Souveränität und Naturrecht sind zunächst Gegebenheiten der Vernunft und des Willens: man bekommt sie nur als Gedanke geschenkt, Realität werden lassen muss man sie selbst, was jedenfalls Kampf bedeutet, in kleinerem oder größerem Umfang. Das Naturrecht ist aus der Souveränität abgeleitet, spiegelt diese als Kategorie für die Rechtsebene.


Das subjektive Recht ist selbstredend aus dem Souveränitäts-Axiom zwingend abgeleitet.


Es geht allein um Freiheitsschutz. Die Freiheit des einen müsse nach einem allgemeinen Gesetz mit der Freiheit des anderen vereinbar gemacht werden. Die Schranken der Freiheit des einen sind die Freiheit des anderen sowie die verfassungsmäßige Ordnung und das Sittengesetz. De facto schützen wir also materielle Werte, setzen bestenfalls Vernunft um. Es geht nur um die Strukturierung von Argumentation. Das ‚allgemeine Gesetz‘ – was soll es anderes sein als vernünftige Argumentation, also Beachtung von Widerspruchsfreiheit, Gleichheit, Entscheidungsprärogativen, von Wertungskonsistenz? Das allgemeine Gesetz ist kein exklusives Schema, keine zaubergleiche Verknüpfungsregel, es dreht sich um die Kärrnerarbeit transparent gemachter Vernunft, und zwar über Argumentation.

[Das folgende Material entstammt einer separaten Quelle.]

(* ===== verification/Skb.v ===== *)
(** * Socket buffers

    The primitives of linux/skbuff.h that the sources call, on the linear buffers
    of World.v.  A primitive that the kernel answers with a panic (pushing below
    [skb->head], putting past the end) has no result; reading outside
    [head, tail) has none either, so that a handler that has a result made no
    access out of bounds. *)
From S2P Require Import Prelude Messages Counter PeerLookup AllowedIPs Ratelimiter World.

Definition CHECKSUM_NONE : Z := 0.
Definition CHECKSUM_UNNECESSARY : Z := 1.
Definition CHECKSUM_PARTIAL : Z := 3.

Definition skb_end (s : sk_buff) : Z := Z.of_nat (length (skb_head s)).
Definition skb_headroom (s : sk_buff) : Z := skb_data s.
Definition skb_tailroom (s : sk_buff) : Z := skb_end s - skb_tail s.

Record skb_ok (s : sk_buff) : Prop := {
  so_data : 0 <= skb_data s;
  so_len : 0 <= skb_len s;
  so_end : skb_tail s <= skb_end s;
}.

(** [n] bytes at an offset from [head], if they lie in the buffer's head room and data. *)
Definition skb_read (s : sk_buff) (off n : Z) : option bytes :=
  if (0 <=? off) && (0 <=? n) && (off + n <=? skb_tail s) then Some (skb_bytes s off n) else None.

(** Overwriting bytes of the buffer. *)
Definition overwrite (off : Z) (b head : bytes) : bytes :=
  take (Z.to_nat off) head ++ b ++ drop (Z.to_nat off + length b) head.
Definition skb_write (off : Z) (b : bytes) (s : sk_buff) : sk_buff := s <| skb_head ::= overwrite off b |>.

Definition skb_reserve (n : Z) (s : sk_buff) : sk_buff := s <| skb_data ::= Z.add n |>.
Definition skb_put (n : Z) (s : sk_buff) : option sk_buff :=
  if skb_tail s + n <=? skb_end s then Some (s <| skb_len ::= Z.add n |>) else None.
Definition skb_put_data (b : bytes) (s : sk_buff) : option sk_buff :=
  skb_put (Z.of_nat (length b)) (skb_write (skb_tail s) b s).
Definition skb_push (n : Z) (s : sk_buff) : option sk_buff :=
  if n <=? skb_data s then Some (s <| skb_data := skb_data s - n |> <| skb_len ::= Z.add n |>) else None.
(** [skb_pull] does nothing when there is not that much. *)
Definition skb_pull (n : Z) (s : sk_buff) : sk_buff :=
  if n <=? skb_len s then s <| skb_data ::= Z.add n |> <| skb_len := skb_len s - n |> else s.
Definition __skb_pull (n : Z) (s : sk_buff) : option sk_buff :=
  if n <=? skb_len s then Some (s <| skb_data ::= Z.add n |> <| skb_len := skb_len s - n |>) else None.
Definition pskb_may_pull (n : Z) (s : sk_buff) : bool := n <=? skb_len s.
Definition pskb_trim (n : Z) (s : sk_buff) : sk_buff := if n <? skb_len s then s <| skb_len := n |> else s.
Definition skb_reset_network_header (s : sk_buff) : sk_buff := s <| skb_network_header := skb_data s |>.

(** Room before the data and after it; all offsets move with the data. *)
Definition skb_expand_head (n : Z) (s : sk_buff) : sk_buff :=
  let k := Z.max 0 (n - skb_headroom s) in
  s <| skb_head ::= app (zeros (Z.to_nat k)) |> <| skb_data ::= Z.add k |>
    <| skb_network_header ::= Z.add k |> <| skb_transport_header ::= Z.add k |>.
Definition skb_expand_tail (n : Z) (s : sk_buff) : sk_buff :=
  let k := Z.max 0 (n - skb_tailroom s) in s <| skb_head ::= fun h => h ++ zeros (Z.to_nat k) |>.

(** ** In the monad *)

Definition put_skb (s : nat) (o : option sk_buff) : M unit := b ← lift o; set_skb s (fun _ => b).

(** A chain of buffers linked by [skb->next]: linking a list of them, and walking
    it; the walk is bounded by the number of buffers there are. *)
Fixpoint link_chain (l : list nat) : M unit :=
  match l with
  | [] => mret tt
  | s :: l => set_skb s (fun b => b <| skb_next := head l |>);; link_chain l
  end.

Fixpoint chain (fuel : nat) (skbs : gmap nat sk_buff) (o : option nat) : list nat :=
  match fuel, o with
  | S fuel, Some s => s :: chain fuel skbs (skbs !! s ≫= skb_next)
  | _, _ => []
  end.
Definition walk_chain (first : nat) : M (list nat) := skbs ← gets w_skbs; mret (chain (size skbs) skbs (Some first)).
Definition kfree_skb_list (first : nat) : M unit := l ← walk_chain first; for_each l kfree_skb.

(** ** Lemmas *)

Lemma skb_pull_tail n s : skb_tail (skb_pull n s) = skb_tail s.
Proof. unfold skb_pull, skb_tail. case_match; cbn; lia. Qed.

(** Pulling and trimming leave the rest of the packet alone. *)
Lemma skb_pull_nonce n s : cb_nonce (skb_pull n s) = cb_nonce s.
Proof. unfold skb_pull. by case_match. Qed.
Lemma pskb_trim_nonce n s : cb_nonce (pskb_trim n s) = cb_nonce s.
Proof. unfold pskb_trim. by case_match. Qed.

Lemma skb_contents_length s : skb_ok s → Z.of_nat (length (skb_contents s)) = skb_len s.
Proof.
  intros [Hd Hl He]. unfold skb_contents, skb_bytes, slice, skb_tail, skb_end in *. rewrite length_take, length_drop. lia.
Qed.

Lemma skb_read_Some s off n b : skb_read s off n = Some b ↔ 0 <= off ∧ 0 <= n ∧ off + n <= skb_tail s ∧ b = skb_bytes s off n.
Proof.
  unfold skb_read. destruct (Z.leb_spec 0 off), (Z.leb_spec 0 n), (Z.leb_spec (off + n) (skb_tail s)); cbn; split;
    try (intros [= <-]); naive_solver lia.
Qed.

(** ** A buffer by its three parts: what lies before the data, the data, what lies after *)

Record holds (s : sk_buff) (pre c post : bytes) : Prop := {
  ho_head : skb_head s = pre ++ c ++ post;
  ho_data : skb_data s = Z.of_nat (length pre);
  ho_len : skb_len s = Z.of_nat (length c);
}.

Lemma holds_contents s pre c post : holds s pre c post → skb_contents s = c.
Proof.
  intros [Hh Hd Hl]. unfold skb_contents, skb_bytes, slice. rewrite Hh, Hd, Hl, !Nat2Z.id, drop_app_length.
  apply take_app_length.
Qed.

Lemma holds_ok s pre c post : holds s pre c post → skb_ok s.
Proof. intros [Hh Hd Hl]. split; unfold skb_tail, skb_end; rewrite ?Hh, ?Hd, ?Hl, ?length_app; lia. Qed.

Lemma ok_holds s : skb_ok s → ∃ pre post, holds s pre (skb_contents s) post.
Proof.
  intros Hs. pose proof (skb_contents_length s Hs) as Hl. destruct Hs as [Hd Hn He]. unfold skb_tail, skb_end in He.
  exists (take (Z.to_nat (skb_data s)) (skb_head s)), (drop (Z.to_nat (skb_len s)) (drop (Z.to_nat (skb_data s)) (skb_head s))).
  split; [|rewrite length_take; lia|done]. unfold skb_contents, skb_bytes, slice. by rewrite !take_drop.
Qed.

(** What the list lemmas need of a length. *)
Ltac len_solve := rewrite ?length_app, ?length_take, ?length_drop, ?length_zeros; lia.

Lemma holds_bytes s pre c post a b :
  holds s pre c post → c ++ post = a ++ b → skb_bytes s (skb_data s) (Z.of_nat (length a)) = a.
Proof.
  intros [Hh Hd Hl] E. unfold skb_bytes, slice. rewrite Hh, Hd, !Nat2Z.id, drop_app_length, E. apply take_app_length.
Qed.

Lemma holds_read s pre a b post :
  holds s pre (a ++ b) post → skb_read s (skb_data s) (Z.of_nat (length a)) = Some a.
Proof.
  intros Hs. apply skb_read_Some. pose proof (holds_ok _ _ _ _ Hs) as []. destruct Hs as [Hh Hd Hl] eqn:E.
  unfold skb_tail. rewrite Hl, length_app. split_and!; [lia..|]. symmetry. eapply holds_bytes; [exact Hs|]. by rewrite <- app_assoc.
Qed.

Lemma holds_push s a b c post n :
  holds s (a ++ b) c post → n = Z.of_nat (length b) → ∃ s', skb_push n s = Some s' ∧ holds s' a (b ++ c) post ∧
    s' = s <| skb_data := skb_data s - n |> <| skb_len ::= Z.add n |>.
Proof.
  intros [Hh Hd Hl] ->. unfold skb_push. rewrite length_app in Hd. destruct (Z.leb_spec (Z.of_nat (length b)) (skb_data s)); [|lia].
  eexists. split; [reflexivity|]. split; [|done]. split; cbn; [|lia|rewrite length_app; lia].
  by rewrite Hh, <- !app_assoc.
Qed.

Lemma holds_put s pre c a b n :
  holds s pre c (a ++ b) → n = Z.of_nat (length a) → ∃ s', skb_put n s = Some s' ∧ holds s' pre (c ++ a) b ∧
    s' = s <| skb_len ::= Z.add n |>.
Proof.
  intros [Hh Hd Hl] ->. unfold skb_put, skb_tail, skb_end. rewrite Hh, Hd, Hl, !length_app.
  destruct (Z.leb_spec (Z.of_nat (length pre) + Z.of_nat (length c) + Z.of_nat (length a))
    (Z.of_nat (length pre + (length c + (length a + length b))))); [|lia].
  eexists. split; [reflexivity|]. split; [|done]. split; cbn; [|done|rewrite length_app; lia]. by rewrite Hh, <- !app_assoc.
Qed.

Lemma holds_pull s pre a b post n :
  holds s pre (a ++ b) post → n = Z.of_nat (length a) → holds (skb_pull n s) (pre ++ a) b post.
Proof.
  intros [Hh Hd Hl] ->. unfold skb_pull. rewrite length_app in Hl. destruct (Z.leb_spec (Z.of_nat (length a)) (skb_len s)); [|lia].
  split; cbn; [by rewrite Hh, <- !app_assoc|rewrite length_app; lia|lia].
Qed.

Lemma holds_trim s pre a b post n :
  holds s pre (a ++ b) post → n = Z.of_nat (length a) → holds (pskb_trim n s) pre a (b ++ post).
Proof.
  intros [Hh Hd Hl] ->. unfold pskb_trim. rewrite length_app in Hl. destruct (Z.ltb_spec (Z.of_nat (length a)) (skb_len s)).
  - split; cbn; [by rewrite Hh, <- !app_assoc|done|done].
  - assert (b = []) as -> by (apply nil_length_inv; lia). rewrite app_nil_r in Hh. split; cbn [app]; [done|done|cbn in Hl; lia].
Qed.

Lemma overwrite_middle pre old new post :
  length old = length new → overwrite (Z.of_nat (length pre)) new (pre ++ old ++ post) = pre ++ new ++ post.
Proof.
  intros Hl. unfold overwrite. rewrite Nat2Z.id, take_app_length. do 2 f_equal.
  rewrite <- Hl, <- length_app, app_assoc. apply drop_app_length.
Qed.

Lemma holds_write_data s pre old b post new :
  holds s pre (old ++ b) post → length old = length new → holds (skb_write (skb_data s) new s) pre (new ++ b) post.
Proof.
  intros [Hh Hd Hl] Hn. split; cbn; [|done|rewrite Hl; rewrite !length_app; lia].
  rewrite Hh, Hd, <- !app_assoc. by apply overwrite_middle.
Qed.

Lemma holds_write_tail s pre c old post new :
  holds s pre c (old ++ post) → length old = length new → holds (skb_write (skb_tail s) new s) pre c (new ++ post).
Proof.
  intros [Hh Hd Hl] Hn. split; cbn; [|done|done]. unfold skb_tail.
  rewrite Hh, Hd, Hl, <- Nat2Z.inj_add, <- length_app, !(app_assoc pre c). by apply overwrite_middle.
Qed.

Lemma holds_expand_tail s pre c post n :
  holds s pre c post → ∃ post', holds (skb_expand_tail n s) pre c post' ∧ n <= Z.of_nat (length post').
Proof.
  intros [Hh Hd Hl]. unfold skb_expand_tail.
  exists (post ++ zeros (Z.to_nat (Z.max 0 (n - skb_tailroom s)))). split.
  - split; cbn; [by rewrite Hh, <- !app_assoc|done|done].
  - unfold skb_tailroom, skb_end, skb_tail. rewrite Hh, Hd, Hl, !length_app, length_zeros. lia.
Qed.

Lemma holds_expand_head s pre c post n :
  holds s pre c post → ∃ pre', holds (skb_expand_head n s) pre' c post ∧ n <= Z.of_nat (length pre').
Proof.
  intros [Hh Hd Hl]. unfold skb_expand_head, skb_headroom.
  exists (zeros (Z.to_nat (Z.max 0 (n - skb_data s))) ++ pre). split.
  - split; cbn; [by rewrite Hh, <- app_assoc|rewrite length_app, length_zeros; lia|done].
  - rewrite length_app, length_zeros. lia.
Qed.

(** A list whose length is known to be enough, split. *)
Lemma split_at {A} (l : list A) (n : nat) : (n <= length l)%nat → ∃ a b, l = a ++ b ∧ length a = n.
Proof. intros Hn. exists (take n l), (drop n l). rewrite take_drop, length_take. split; [done|lia]. Qed.

Lemma split_at_end {A} (l : list A) (n : nat) : (n <= length l)%nat → ∃ a b, l = a ++ b ∧ length b = n.
Proof. intros Hn. destruct (split_at l (length l - n)) as (a & b & -> & Ha); [lia|]. exists a, b. rewrite length_app in *. split; [done|lia]. Qed.
(* ===== verification/Noise.v ===== *)
(** * The Noise_IKpsk2 handshake and the keypairs (noise.c)

    The symmetric state (hmac, kdf, the mixing functions), the four handshake messages, session
    derivation and the three keypair slots of a peer, each with the index-table
    and reference-count work it does.  The theorems about them are in
    NoiseProofs.v. *)
From S2P Require Import Prelude Messages Counter PeerLookup AllowedIPs Ratelimiter World.

Definition handshake_name : bytes :=
  [78; 111; 105; 115; 101; 95; 73; 75; 112; 115; 107; 50; 95; 50; 53; 53; 49; 57; 95; 67; 104; 97; 67; 104; 97; 80;
   111; 108; 121; 95; 66; 76; 65; 75; 69; 50; 115].
Definition identifier_name : bytes :=
  [87; 105; 114; 101; 71; 117; 97; 114; 100; 32; 118; 49; 32; 122; 120; 50; 99; 52; 32; 74; 97; 115; 111; 110; 64;
   122; 120; 50; 99; 52; 46; 99; 111; 109].

(** ** References to peers (peer.c) *)

(** [wg_packet_purge_staged_packets] (send.c). *)
Definition wg_packet_purge_staged_packets (p : nat) : M unit :=
  x ← get_peer p;
  modify (fun w => w <| w_stats ::= fun s => s <| st_tx_dropped ::= Z.add (Z.of_nat (length (staged_packet_queue x))) |> |>);;
  for_each (staged_packet_queue x) kfree_skb;;
  set_peer p (fun x => x <| staged_packet_queue := [] |>).

(** [rcu_release]: the peer's memory is zeroed and freed, the index entry in it too. *)
Definition rcu_release (p : nat) : M unit :=
  modify (fun w => w <| w_peers ::= delete p |> <| w_refs ::= delete p |>
                     <| w_index_hashtable ::= fun T => T <| ih_nodes ::= delete (hs_entry p) |> |>).

Definition kref_release (p : nat) : M unit :=
  modify (fun w => w <| w_index_hashtable ::= fun T => wg_index_hashtable_remove T (hs_entry p) |>);;
  wg_packet_purge_staged_packets p;;
  rcu_release p.

Definition wg_peer_put (o : option nat) : M unit :=
  match o with
  | None => mret tt
  | Some p =>
    refs ← gets w_refs;
    let n := default 0 (refs !! p) in
    if n <=? 0 then stuck
    else
      modify (fun w => w <| w_refs ::= <[p := n - 1]> |>);;
      when (n - 1 =? 0) (kref_release p)
  end.

(** A lookup by public key, with the keys of the peers there are. *)
Definition pubkey_lookup `{SipHash} (key : bytes) : M (option nat) := fun w =>
  let '(refs, o) :=
    wg_pubkey_hashtable_lookup (fun p => hs_remote_static ∘ handshake <$> w_peers w !! p) (w_peer_hashtable w) (w_refs w) key in
  Some (o, w <| w_refs := refs |>).

Definition index_lookup (mask index : Z) : M (option (nat * nat)) := fun w =>
  let '(T, refs, o) := wg_index_hashtable_lookup (w_index_hashtable w) (w_refs w) mask index in
  Some (o, w <| w_index_hashtable := T |> <| w_refs := refs |>).

Definition index_insert (e : nat) : M Z := fun w =>
  match wg_index_hashtable_insert (w_index_hashtable w) e (w_random w) with
  | Some (T, i, rs) => Some (i, w <| w_index_hashtable := T |> <| w_random := rs |>)
  | None => None
  end.

Definition index_remove (e : nat) : M unit :=
  modify (fun w => w <| w_index_hashtable ::= fun T => wg_index_hashtable_remove T e |>).

Definition index_replace (old new : nat) : M bool := fun w =>
  let '(T, b) := wg_index_hashtable_replace (w_index_hashtable w) old new in
  Some (b, w <| w_index_hashtable := T |>).

(** The memory of an entry comes and goes with its owner. *)
Definition entry_init (e : nat) (ty : Z) (p : nat) : M unit :=
  modify (fun w => w <| w_index_hashtable ::= fun T => T <| ih_nodes ::= <[e := mk_index_entry (Some p) ty 0]> |> |>).
Definition entry_fini (e : nat) : M unit :=
  modify (fun w => w <| w_index_hashtable ::= fun T => T <| ih_nodes ::= delete e |> |>).

Definition set_handshake (p : nat) (f : noise_handshake -> noise_handshake) : M unit :=
  set_peer p (fun x => x <| handshake ::= f |>).
Definition set_keypairs (p : nat) (f : noise_keypairs -> noise_keypairs) : M unit :=
  set_peer p (fun x => x <| keypairs ::= f |>).

Section Noise.
Context `{Crypto}.

(** ** The symmetric state *)

Definition handshake_init_chaining_key : bytes := blake2s NOISE_HASH_LEN [] handshake_name.
Definition handshake_init_hash : bytes :=
  blake2s NOISE_HASH_LEN [] (handshake_init_chaining_key ++ identifier_name).

Definition xor_with (c : Z) (l : bytes) : bytes := Z.lxor c <$> l.

Definition hmac (input key : bytes) : bytes :=
  let x_key := take BLAKE2S_BLOCK_SIZE
    ((if (BLAKE2S_BLOCK_SIZE <? length key)%nat then blake2s BLAKE2S_HASH_SIZE [] key else key) ++ zeros BLAKE2S_BLOCK_SIZE) in
  let x_key := xor_with 54 x_key in
  let i_hash := blake2s BLAKE2S_HASH_SIZE [] (x_key ++ input) in
  let x_key := xor_with (Z.lxor 92 54) x_key in
  blake2s BLAKE2S_HASH_SIZE [] (x_key ++ i_hash).

(** A destination that is NULL or of length zero is [None]. *)
Definition kdf (first second third : option nat) (data chaining_key : bytes) : bytes * bytes * bytes :=
  let secret := hmac data chaining_key in
  match first with
  | None => ([], [], [])
  | Some first_len =>
    let output := hmac [1] secret in
    let first_dst := take first_len output in
    match second with
    | None => (first_dst, [], [])
    | Some second_len =>
      let output := hmac (output ++ [2]) secret in
      let second_dst := take second_len output in
      match third with
      | None => (first_dst, second_dst, [])
      | Some third_len =>
        let output := hmac (output ++ [3]) secret in
        (first_dst, second_dst, take third_len output)
      end
    end
  end.

Definition derive_keys (now : Z) (chaining_key : bytes) : noise_symmetric_key * noise_symmetric_key :=
  let '(k1, k2, _) := kdf (Some NOISE_SYMMETRIC_KEY_LEN) (Some NOISE_SYMMETRIC_KEY_LEN) None [] chaining_key in
  (mk_symmetric_key k1 now true, mk_symmetric_key k2 now true).

(** The new chaining key and the message key ([key] NULL: not wanted). *)
Definition mix_key (want_key : bool) (chaining_key data : bytes) : bytes * bytes :=
  let '(ck, key, _) := kdf (Some NOISE_HASH_LEN) (if want_key then Some NOISE_SYMMETRIC_KEY_LEN else None) None
                         data chaining_key in
  (ck, key).

Definition mix_dh (want_key : bool) (chaining_key private public : bytes) : option (bytes * bytes) :=
  dh ← curve25519 private public; Some (mix_key want_key chaining_key dh).

Definition mix_precomputed_dh (chaining_key precomputed : bytes) : option (bytes * bytes) :=
  if bool_decide (precomputed = zeros NOISE_PUBLIC_KEY_LEN) then None
  else Some (mix_key true chaining_key precomputed).

Definition mix_hash (hash src : bytes) : bytes := blake2s NOISE_HASH_LEN [] (hash ++ src).

Definition mix_psk (chaining_key hash psk : bytes) : bytes * bytes * bytes :=
  let '(ck, temp_hash, key) :=
    kdf (Some NOISE_HASH_LEN) (Some NOISE_HASH_LEN) (Some NOISE_SYMMETRIC_KEY_LEN) psk chaining_key in
  (ck, mix_hash hash temp_hash, key).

Legalität und individuelle Moralität sind sinnvoller Weise da Kategorien unterschiedlicher Argumentationsebenen, wo es Recht und öffentlicher Moral an Vernünftigkeit erheblich mangelt. [Legalität versus öffentliche Moral; Legalität versus individuelle Moral; öffentliche Moral versus individuelle Moral; Pluralismus verlangt wieder besagte Trennung, da man sich vernunftbezogen nur auf ein ethisches Minimum als zwingend verständigen kann, der Rest der Rechtsordnung als nicht zwingend ausgewiesen werden kann, so dass man sich als Individuum dazu genügend verhält, wenn man diese Gesetze befolgt, ohne selbst sie als moralisch wertvoll zu vertreten, immerhin müssen sie aber auch diesenfalls haltbar sein, so dass ohnehin die moralische Bindungsintensität dem des nolens volens entspricht.] Ihre Gegensätzlichkeit war auch das Einfallstor allmählicher Entwicklung von Individualfreiheit innerhalb von Oppressionssystemen, indem man dem Kaiser geben konnte, was des Kaisers war, und sich selbst ein individuelles geistig-moralisches Proprium vorbehalten durfte. Wo eine Rechtsordnung die Menschenwürde an ihre Spitze stellt und diese über eine rechtsschutzbewehrte Normenhierarchie bis in den letzten Winkel des Rechtssystems umzusetzen vorsieht, ist die Luft aus besagter Gegenüberstellung heraus.